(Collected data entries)
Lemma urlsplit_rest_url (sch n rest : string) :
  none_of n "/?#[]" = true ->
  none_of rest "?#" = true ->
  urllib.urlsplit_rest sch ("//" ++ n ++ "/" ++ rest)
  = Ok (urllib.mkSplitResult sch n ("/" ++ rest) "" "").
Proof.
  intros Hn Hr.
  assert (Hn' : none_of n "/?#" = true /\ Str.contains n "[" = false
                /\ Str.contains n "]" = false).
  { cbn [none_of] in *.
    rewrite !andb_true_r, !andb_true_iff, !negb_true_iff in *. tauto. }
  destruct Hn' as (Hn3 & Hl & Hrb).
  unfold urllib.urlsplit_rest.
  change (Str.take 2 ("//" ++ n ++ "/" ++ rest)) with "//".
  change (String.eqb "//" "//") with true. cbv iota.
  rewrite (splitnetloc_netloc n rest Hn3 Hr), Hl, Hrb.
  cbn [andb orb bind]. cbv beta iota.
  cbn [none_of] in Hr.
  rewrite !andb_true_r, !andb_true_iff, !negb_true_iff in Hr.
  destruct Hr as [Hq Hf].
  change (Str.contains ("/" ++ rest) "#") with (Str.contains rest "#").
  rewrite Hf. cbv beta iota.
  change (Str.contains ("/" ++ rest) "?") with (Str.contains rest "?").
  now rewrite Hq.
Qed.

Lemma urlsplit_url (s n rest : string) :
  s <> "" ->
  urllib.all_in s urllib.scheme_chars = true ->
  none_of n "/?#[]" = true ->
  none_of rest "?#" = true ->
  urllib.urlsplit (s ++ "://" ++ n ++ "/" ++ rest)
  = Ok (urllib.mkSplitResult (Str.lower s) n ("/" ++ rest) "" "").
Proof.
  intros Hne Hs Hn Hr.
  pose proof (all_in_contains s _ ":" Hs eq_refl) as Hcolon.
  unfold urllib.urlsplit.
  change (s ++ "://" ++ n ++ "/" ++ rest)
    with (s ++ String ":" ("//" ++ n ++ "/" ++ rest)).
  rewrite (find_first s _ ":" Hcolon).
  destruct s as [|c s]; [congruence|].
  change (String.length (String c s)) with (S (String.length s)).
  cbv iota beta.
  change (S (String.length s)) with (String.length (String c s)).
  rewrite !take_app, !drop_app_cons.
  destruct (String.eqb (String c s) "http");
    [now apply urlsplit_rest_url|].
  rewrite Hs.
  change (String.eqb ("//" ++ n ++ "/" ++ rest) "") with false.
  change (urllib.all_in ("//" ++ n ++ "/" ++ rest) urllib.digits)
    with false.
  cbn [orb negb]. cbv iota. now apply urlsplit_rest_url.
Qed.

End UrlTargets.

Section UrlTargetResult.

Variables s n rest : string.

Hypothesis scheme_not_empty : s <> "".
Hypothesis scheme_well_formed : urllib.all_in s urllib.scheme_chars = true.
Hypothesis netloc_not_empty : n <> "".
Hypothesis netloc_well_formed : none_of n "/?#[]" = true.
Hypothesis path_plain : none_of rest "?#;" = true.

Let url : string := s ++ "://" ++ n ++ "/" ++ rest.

* * *

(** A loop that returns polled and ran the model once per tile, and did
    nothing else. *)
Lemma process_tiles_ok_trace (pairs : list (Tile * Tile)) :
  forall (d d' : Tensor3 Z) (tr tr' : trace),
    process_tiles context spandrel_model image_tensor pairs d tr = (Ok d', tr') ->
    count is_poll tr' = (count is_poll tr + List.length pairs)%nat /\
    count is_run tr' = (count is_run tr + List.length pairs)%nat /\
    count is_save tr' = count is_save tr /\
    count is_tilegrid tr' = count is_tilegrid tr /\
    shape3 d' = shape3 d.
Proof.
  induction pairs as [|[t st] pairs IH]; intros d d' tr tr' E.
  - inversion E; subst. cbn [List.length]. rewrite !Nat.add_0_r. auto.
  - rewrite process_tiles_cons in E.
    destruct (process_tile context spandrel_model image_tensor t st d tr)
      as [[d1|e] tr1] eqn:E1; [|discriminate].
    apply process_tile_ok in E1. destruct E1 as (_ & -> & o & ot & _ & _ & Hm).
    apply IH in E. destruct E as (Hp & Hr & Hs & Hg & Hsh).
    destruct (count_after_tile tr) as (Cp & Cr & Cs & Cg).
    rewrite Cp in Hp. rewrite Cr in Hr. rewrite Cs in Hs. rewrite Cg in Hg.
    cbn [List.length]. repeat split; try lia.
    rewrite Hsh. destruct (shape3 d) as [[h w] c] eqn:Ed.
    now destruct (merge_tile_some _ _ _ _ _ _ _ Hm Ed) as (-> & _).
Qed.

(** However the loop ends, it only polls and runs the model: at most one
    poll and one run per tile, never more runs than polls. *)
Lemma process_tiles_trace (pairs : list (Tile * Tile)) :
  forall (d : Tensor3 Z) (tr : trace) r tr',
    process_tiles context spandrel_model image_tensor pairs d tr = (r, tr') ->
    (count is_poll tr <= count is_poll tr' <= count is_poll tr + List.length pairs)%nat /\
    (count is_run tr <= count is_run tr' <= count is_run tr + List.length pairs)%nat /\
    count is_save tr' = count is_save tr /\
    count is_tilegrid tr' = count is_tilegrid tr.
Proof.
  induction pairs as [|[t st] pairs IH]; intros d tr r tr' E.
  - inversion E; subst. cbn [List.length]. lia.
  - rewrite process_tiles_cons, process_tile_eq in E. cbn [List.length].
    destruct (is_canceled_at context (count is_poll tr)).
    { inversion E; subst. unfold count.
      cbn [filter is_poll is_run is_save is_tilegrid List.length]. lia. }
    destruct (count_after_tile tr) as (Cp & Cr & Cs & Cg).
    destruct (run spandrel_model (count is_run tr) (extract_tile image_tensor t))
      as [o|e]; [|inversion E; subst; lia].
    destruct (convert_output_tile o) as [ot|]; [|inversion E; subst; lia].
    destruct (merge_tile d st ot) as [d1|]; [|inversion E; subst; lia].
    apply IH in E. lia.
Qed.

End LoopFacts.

--

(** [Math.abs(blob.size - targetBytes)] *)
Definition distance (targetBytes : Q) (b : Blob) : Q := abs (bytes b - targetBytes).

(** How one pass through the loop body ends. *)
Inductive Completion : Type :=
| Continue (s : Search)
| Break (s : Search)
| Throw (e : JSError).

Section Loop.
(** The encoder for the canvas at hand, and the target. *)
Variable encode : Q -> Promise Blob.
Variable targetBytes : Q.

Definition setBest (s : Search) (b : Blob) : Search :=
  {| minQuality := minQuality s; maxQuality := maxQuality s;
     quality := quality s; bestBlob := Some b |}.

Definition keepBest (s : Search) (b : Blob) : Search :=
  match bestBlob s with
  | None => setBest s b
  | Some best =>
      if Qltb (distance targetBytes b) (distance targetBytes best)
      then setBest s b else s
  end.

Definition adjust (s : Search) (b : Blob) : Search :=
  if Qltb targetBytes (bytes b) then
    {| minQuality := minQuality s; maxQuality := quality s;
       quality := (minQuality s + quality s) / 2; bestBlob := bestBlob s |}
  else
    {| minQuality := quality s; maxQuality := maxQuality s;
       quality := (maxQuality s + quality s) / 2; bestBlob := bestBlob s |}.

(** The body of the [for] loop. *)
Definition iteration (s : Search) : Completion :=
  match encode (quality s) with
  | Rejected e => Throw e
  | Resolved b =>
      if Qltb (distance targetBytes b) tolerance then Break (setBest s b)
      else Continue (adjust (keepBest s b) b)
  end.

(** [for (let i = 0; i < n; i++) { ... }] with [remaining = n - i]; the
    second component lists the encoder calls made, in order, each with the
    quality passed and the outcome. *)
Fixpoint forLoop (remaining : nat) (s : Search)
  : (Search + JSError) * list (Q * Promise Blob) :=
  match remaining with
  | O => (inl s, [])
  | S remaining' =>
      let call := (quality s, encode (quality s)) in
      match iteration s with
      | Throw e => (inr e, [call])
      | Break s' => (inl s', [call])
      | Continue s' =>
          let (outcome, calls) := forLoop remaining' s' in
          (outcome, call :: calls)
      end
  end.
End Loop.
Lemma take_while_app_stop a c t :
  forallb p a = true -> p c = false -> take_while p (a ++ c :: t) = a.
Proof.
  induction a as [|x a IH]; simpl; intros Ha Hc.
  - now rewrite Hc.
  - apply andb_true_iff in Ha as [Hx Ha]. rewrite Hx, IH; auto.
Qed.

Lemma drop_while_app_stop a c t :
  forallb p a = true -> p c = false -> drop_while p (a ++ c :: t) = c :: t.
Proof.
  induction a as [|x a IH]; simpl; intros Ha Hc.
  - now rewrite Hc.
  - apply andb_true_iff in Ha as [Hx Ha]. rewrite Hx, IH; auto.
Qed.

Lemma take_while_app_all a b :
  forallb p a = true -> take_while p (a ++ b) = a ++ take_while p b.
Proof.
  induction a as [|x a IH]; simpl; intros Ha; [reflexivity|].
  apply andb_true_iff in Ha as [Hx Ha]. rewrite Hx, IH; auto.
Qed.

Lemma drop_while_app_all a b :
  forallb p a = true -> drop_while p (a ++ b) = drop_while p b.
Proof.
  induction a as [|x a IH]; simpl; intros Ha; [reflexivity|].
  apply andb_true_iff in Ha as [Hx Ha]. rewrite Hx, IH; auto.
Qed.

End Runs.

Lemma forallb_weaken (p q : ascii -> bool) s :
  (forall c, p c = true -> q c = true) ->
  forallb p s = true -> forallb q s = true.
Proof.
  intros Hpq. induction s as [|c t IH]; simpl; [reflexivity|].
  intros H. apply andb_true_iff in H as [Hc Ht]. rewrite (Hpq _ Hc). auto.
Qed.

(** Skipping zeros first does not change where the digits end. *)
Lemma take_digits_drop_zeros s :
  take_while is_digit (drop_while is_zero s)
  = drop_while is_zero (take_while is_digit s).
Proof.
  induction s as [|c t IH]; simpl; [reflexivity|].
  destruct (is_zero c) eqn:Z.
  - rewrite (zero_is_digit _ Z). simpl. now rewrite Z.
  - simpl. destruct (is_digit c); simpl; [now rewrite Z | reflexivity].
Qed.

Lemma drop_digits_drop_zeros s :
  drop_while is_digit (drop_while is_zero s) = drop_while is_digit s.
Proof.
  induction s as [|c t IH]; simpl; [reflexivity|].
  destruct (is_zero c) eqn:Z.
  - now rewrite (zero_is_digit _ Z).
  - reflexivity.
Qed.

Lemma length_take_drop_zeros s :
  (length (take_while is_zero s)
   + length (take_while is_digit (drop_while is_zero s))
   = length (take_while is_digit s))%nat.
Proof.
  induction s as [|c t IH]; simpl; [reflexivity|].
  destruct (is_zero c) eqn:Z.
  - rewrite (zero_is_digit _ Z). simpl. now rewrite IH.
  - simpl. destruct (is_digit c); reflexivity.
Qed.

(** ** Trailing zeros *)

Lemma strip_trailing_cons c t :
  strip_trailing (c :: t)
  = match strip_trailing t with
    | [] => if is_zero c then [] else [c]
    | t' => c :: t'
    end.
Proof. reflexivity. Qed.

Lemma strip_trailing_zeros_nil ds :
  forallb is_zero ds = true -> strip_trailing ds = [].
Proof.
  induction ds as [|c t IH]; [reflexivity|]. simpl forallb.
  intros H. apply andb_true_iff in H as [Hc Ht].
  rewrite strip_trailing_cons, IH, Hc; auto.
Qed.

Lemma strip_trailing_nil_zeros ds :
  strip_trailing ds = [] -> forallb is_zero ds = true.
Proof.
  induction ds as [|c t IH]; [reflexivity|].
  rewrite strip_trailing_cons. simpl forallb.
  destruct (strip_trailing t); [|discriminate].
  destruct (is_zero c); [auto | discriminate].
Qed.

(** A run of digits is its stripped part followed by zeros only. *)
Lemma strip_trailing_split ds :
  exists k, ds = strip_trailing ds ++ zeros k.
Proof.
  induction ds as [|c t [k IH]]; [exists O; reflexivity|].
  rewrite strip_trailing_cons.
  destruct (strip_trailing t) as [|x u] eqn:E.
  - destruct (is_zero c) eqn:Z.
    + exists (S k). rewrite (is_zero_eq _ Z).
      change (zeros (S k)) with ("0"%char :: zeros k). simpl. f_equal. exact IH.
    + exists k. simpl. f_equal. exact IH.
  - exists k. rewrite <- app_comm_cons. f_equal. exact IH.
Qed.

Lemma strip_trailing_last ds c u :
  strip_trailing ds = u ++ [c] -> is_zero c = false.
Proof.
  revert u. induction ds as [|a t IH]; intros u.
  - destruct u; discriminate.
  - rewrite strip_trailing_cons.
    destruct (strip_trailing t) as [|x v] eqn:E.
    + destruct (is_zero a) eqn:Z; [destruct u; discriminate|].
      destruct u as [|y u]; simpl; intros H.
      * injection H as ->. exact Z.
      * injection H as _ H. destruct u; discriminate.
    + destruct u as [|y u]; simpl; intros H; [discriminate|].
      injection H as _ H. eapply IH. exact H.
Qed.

◆ PROBLEM DETAILS
Using the data above, reproduce exactly the lines from the line that contains "(take_while is_digit s)." through the line that contains "(drop_while is_zero s))", including both.

◆ WORKED SOLUTION
  = drop_while is_zero (take_while is_digit s).
Proof.
  induction s as [|c t IH]; simpl; [reflexivity|].
  destruct (is_zero c) eqn:Z.
  - rewrite (zero_is_digit _ Z). simpl. now rewrite Z.
  - simpl. destruct (is_digit c); simpl; [now rewrite Z | reflexivity].
Qed.

Lemma drop_digits_drop_zeros s :
  drop_while is_digit (drop_while is_zero s) = drop_while is_digit s.
Proof.
  induction s as [|c t IH]; simpl; [reflexivity|].
  destruct (is_zero c) eqn:Z.
  - now rewrite (zero_is_digit _ Z).
  - reflexivity.
Qed.

Lemma length_take_drop_zeros s :
  (length (take_while is_zero s)
   + length (take_while is_digit (drop_while is_zero s))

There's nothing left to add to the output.